#### TASK PROMPT:
Only the lines from the start of the entries through the line with "From Stdlib Require" are wanted; please output them exactly.

SUPPLIED INFORMATION START

(** * Statement extraction and reconciliation pipeline

    A shallow embedding of the billing-statement pipeline of the browser
    extension ([src/popup.ts], [src/background.ts] and the later revision of
    the service worker), followed by the properties proved about it.

    JavaScript strings are sequences of UTF-16 code units; a code unit is a
    natural number ([N]) below 65536 and a string is a [list N].  ASCII
    literals are written [js "..."]; the line feed and the double quote are
    written by their code units. *)

From Stdlib Require Import NArith ZArith List String Ascii Bool Lia.
From stdpp Require Import base list gmap.

Local Open Scope N_scope.

(** ** Strings of UTF-16 code units *)

(** An ASCII literal as a JavaScript string. *)
Definition js (s : string) : list N :=
  List.map N_of_ascii (list_ascii_of_string s).

(** Code units the program names. *)
Definition LF : N := 10.
Definition DQUOTE : N := 34.
Definition COMMA : N := 44.
Definition COLON : N := 58.

(** Is [c] between [lo] and [hi], both included? *)
Definition inRange (lo hi c : N) : bool := (lo <=? c) && (c <=? hi).

(** [WhiteSpace] and [LineTerminator] of ECMAScript: the class [\s] of
    regular expressions and the characters removed by [String.prototype.trim]
    and skipped by [parseFloat]. *)
Definition isWhiteSpace (c : N) : bool :=
  inRange 9 13 c || (c =? 32) || (c =? 0xA0) || (c =? 0x1680)
  || inRange 0x2000 0x200A c || (c =? 0x2028) || (c =? 0x2029)
  || (c =? 0x202F) || (c =? 0x205F) || (c =? 0x3000) || (c =? 0xFEFF).

(** ASCII digits and letters. *)
Definition isDigit (c : N) : bool := inRange 48 57 c.
Definition isUpperAZ (c : N) : bool := inRange 65 90 c.
Definition isLowerAZ (c : N) : bool := inRange 97 122 c.

(** The class [\w] (no [u] flag): ASCII letters, digits and underscore. *)
Definition isWordChar (c : N) : bool :=
  isLowerAZ c || isUpperAZ c || isDigit c || (c =? 95).

(** [Canonicalize] of a regular expression with the [i] flag and without the
    [u] flag.  A code unit below 128 is mapped to its upper case; a code unit
    from 128 on is never mapped below 128, so against the ASCII letters of the
    patterns of this program it compares as itself. *)
Definition canonicalize (c : N) : N := if isLowerAZ c then c - 32 else c.

(** Do the text character [c] and the pattern character [p] match under the
    [i] flag? *)
Definition ciEq (c p : N) : bool := canonicalize c =? canonicalize p.

(** Does the text start with the literal [pat], case-insensitively? *)
Fixpoint ciStartsWith (pat text : list N) : bool :=
  match pat, text with
  | [], _ => true
  | _ :: _, [] => false
  | p :: pat', c :: text' => ciEq c p && ciStartsWith pat' text'
  end.

(** [RegExp.prototype.test] for a literal pattern with the [i] flag. *)
Fixpoint ciIncludes (pat text : list N) : bool :=
  ciStartsWith pat text ||
  match text with
  | [] => false
  | _ :: text' => ciIncludes pat text'
  end.

(** [text.startsWith(pat)] *)
Fixpoint startsWith (pat text : list N) : bool :=
  match pat, text with
  | [], _ => true
  | _ :: _, [] => false
  | p :: pat', c :: text' => (c =? p) && startsWith pat' text'
  end.

(** The text without its longest prefix of characters of the class [f], and
    the length of that prefix. *)
Fixpoint skipWhile (f : N -> bool) (s : list N) : list N :=
  match s with
  | [] => []
  | c :: s' => if f c then skipWhile f s' else s
  end.

Fixpoint spanLength (f : N -> bool) (s : list N) : nat :=
  match s with
  | [] => O
  | c :: s' => if f c then S (spanLength f s') else O
  end.

(** [trimStart], [trimEnd] and [trim] of [String.prototype]. *)
Definition trimStart (s : list N) : list N := skipWhile isWhiteSpace s.
Definition trimEnd (s : list N) : list N := rev (skipWhile isWhiteSpace (rev s)).
Definition trim (s : list N) : list N := trimEnd (trimStart s).

(** [s.split("\n")]: the pieces between line feeds, at least one piece. *)
Fixpoint splitLines (s : list N) : list (list N) :=
  match s with
  | [] => [[]]
  | c :: s' =>
      if c =? LF then [] :: splitLines s'
      else match splitLines s' with
           | l :: ls => (c :: l) :: ls
           | [] => [[c]]
           end
  end.

(** [s.replace(/[,]/g, '')] *)
Definition stripCommas (s : list N) : list N :=
  List.filter (fun c => negb (c =? COMMA)) s.

(** ** Text normalizer *)

(** [text.replace(/â\x82¹/g, "₹")]: every occurrence, found left to right and
    not overlapping, of the three code units U+00E2 U+0082 U+00B9 becomes the
    single code unit U+20B9. *)
Fixpoint normalizeCurrencySymbols (text : list N) : list N :=
  match text with
  | [] => []
  | c :: rest =>
      match rest with
      | c1 :: c2 :: rest' =>
          if (c =? 0xE2) && (c1 =? 0x82) && (c2 =? 0xB9)
          then 0x20B9 :: normalizeCurrencySymbols rest'
          else c :: normalizeCurrencySymbols rest
      | _ => c :: normalizeCurrencySymbols rest
      end
  end.

(** ** Heuristic summary extractor *)

(** The result of [emailText.match(/summary[\s:]*\n*/i)]: index of the first
    match and its length.  The literal is tried at every position from the
    left; after it, both starred classes are greedy and nothing follows them,
    so no backtracking takes place. *)
Record RegExpMatch := { matchIndex : nat; matchLength : nat }.

(** Length of a match whose literal part is followed by [afterLiteral]: the
    seven letters, the run of [[\s:]], the run of line feeds. *)
Definition markerLength (afterLiteral : list N) : nat :=
  let n1 := spanLength (fun c => isWhiteSpace c || (c =? COLON)) afterLiteral in
  let n2 := spanLength (fun c => c =? LF) (drop n1 afterLiteral) in
  (7 + n1 + n2)%nat.

(** The first match at or after index [i], [text] being the text from [i]
    on. *)
Fixpoint matchMarkerFrom (i : nat) (text : list N) : option RegExpMatch :=
  if ciStartsWith (js "summary") text
  then Some {| matchIndex := i; matchLength := markerLength (drop 7 text) |}
  else match text with
       | [] => None
       | _ :: text' => matchMarkerFrom (S i) text'
       end.

(** [emailText.match(markerRegex)]; [None] stands for [null]. *)
Definition matchMarker (text : list N) : option RegExpMatch :=
  matchMarkerFrom 0 text.

(** The assertion [\b] between two neighbouring positions; [None] is the
    start or the end of the text. *)
Definition isWordAt (c : option N) : bool :=
  match c with Some c => isWordChar c | None => false end.

(** One side is a word character, the other is not. *)
Definition wordBoundary (before after : option N) : bool :=
  xorb (isWordAt before) (isWordAt after).

(** [s.search(/\bnote\b/i)]; [None] stands for -1. *)
Fixpoint searchNoteFrom (prev : option N) (i : nat) (s : list N) : option nat :=
  match s with
  | [] => None
  | c :: s' =>
      if wordBoundary prev (Some c) && ciStartsWith (js "note") s
         && wordBoundary (s !! 3%nat) (s !! 4%nat)
      then Some i
      else searchNoteFrom (Some c) (S i) s'
  end.

(** [summaryPart.search(/\bnote\b/i)] *)
Definition searchNote (s : list N) : option nat := searchNoteFrom None 0 s.

(** [expectedKeys]: each pattern is a list of alternatives. *)
Definition expectedKeys : list (list (list N) * list N) :=
  [ ([js "total amount due"], js "Total Amount Due");
    ([js "rewards earned"], js "Rewards Earned");
    ([js "payment due date"; js "bill due date"], js "Payment Due Date") ].

(** [exp.pattern.test(line)] *)
Definition patternTest (alternatives : list (list N)) (line : list N) : bool :=
  existsb (fun alt => ciIncludes alt line) alternatives.

(** [expectedKeys.find(exp => exp.pattern.test(line))], reduced to the key of
    the entry found. *)
Definition findExpected (line : list N) : option (list N) :=
  snd <$> List.find (fun exp => patternTest (fst exp) line) expectedKeys.

(** A [Record<string, string>] built by assignments: the properties in the
    order of their first assignment, which is the order [JSON.stringify]
    prints them in. *)
Fixpoint setProperty (obj : list (list N * list N)) (key value : list N)
  : list (list N * list N) :=
  match obj with
  | [] => [(key, value)]
  | (k, v) :: obj' =>
      if bool_decide (k = key) then (k, value) :: obj'
      else (k, v) :: setProperty obj' key value
  end.

(** [obj[key]]; [None] stands for [undefined]. *)
Fixpoint lookupProperty (obj : list (list N * list N)) (key : list N) : option (list N) :=
  match obj with
  | [] => None
  | (k, v) :: obj' => if bool_decide (k = key) then Some v else lookupProperty obj' key
  end.

(** The loop over [lines].  On a label line the inner loop looks for the next
    line of positive length; when there is one the outer loop resumes after
    it, when there is none the value is the empty string and the outer loop
    resumes on the line after the label. *)
Fixpoint scanLines (lines : list (list N)) (summary : list (list N * list N))
  : list (list N * list N) :=
  match lines with
  | [] => summary
  | line :: rest =>
      match findExpected line with
      | None => scanLines rest summary
      | Some key =>
          (fix valueLoop (candidates : list (list N)) :=
             match candidates with
             | [] => scanLines rest (setProperty summary key (normalizeCurrencySymbols []))
             | l :: candidates' =>
                 if (0 <? length l)%nat
                 then scanLines candidates' (setProperty summary key (normalizeCurrencySymbols l))
                 else valueLoop candidates'
             end) rest
      end
  end.

(** The text after the marker, trimmed and cut at the word "note". *)
Definition summarySection (emailText : list N) (m : RegExpMatch) : list N :=
  let startIndex := (matchIndex m + matchLength m)%nat in
  let summaryPart := trim (drop startIndex emailText) in
  match searchNote summaryPart with
  | Some noteIndex => trim (take noteIndex summaryPart)
  | None => summaryPart
  end.

(** [summaryPart.split("\n").map(line => line.trim()).filter(line => line.length > 0)] *)
Definition sectionLines (summaryPart : list N) : list (list N) :=
  List.filter (fun line => (0 <? length line)%nat)
    (List.map trim (splitLines summaryPart)).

SUPPLIED INFORMATION END

#### WRITTEN ANSWER:
(** * Statement extraction and reconciliation pipeline

    A shallow embedding of the billing-statement pipeline of the browser
    extension ([src/popup.ts], [src/background.ts] and the later revision of
    the service worker), followed by the properties proved about it.

    JavaScript strings are sequences of UTF-16 code units; a code unit is a
    natural number ([N]) below 65536 and a string is a [list N].  ASCII
    literals are written [js "..."]; the line feed and the double quote are
    written by their code units. *)

From Stdlib Require Import NArith ZArith List String Ascii Bool Lia.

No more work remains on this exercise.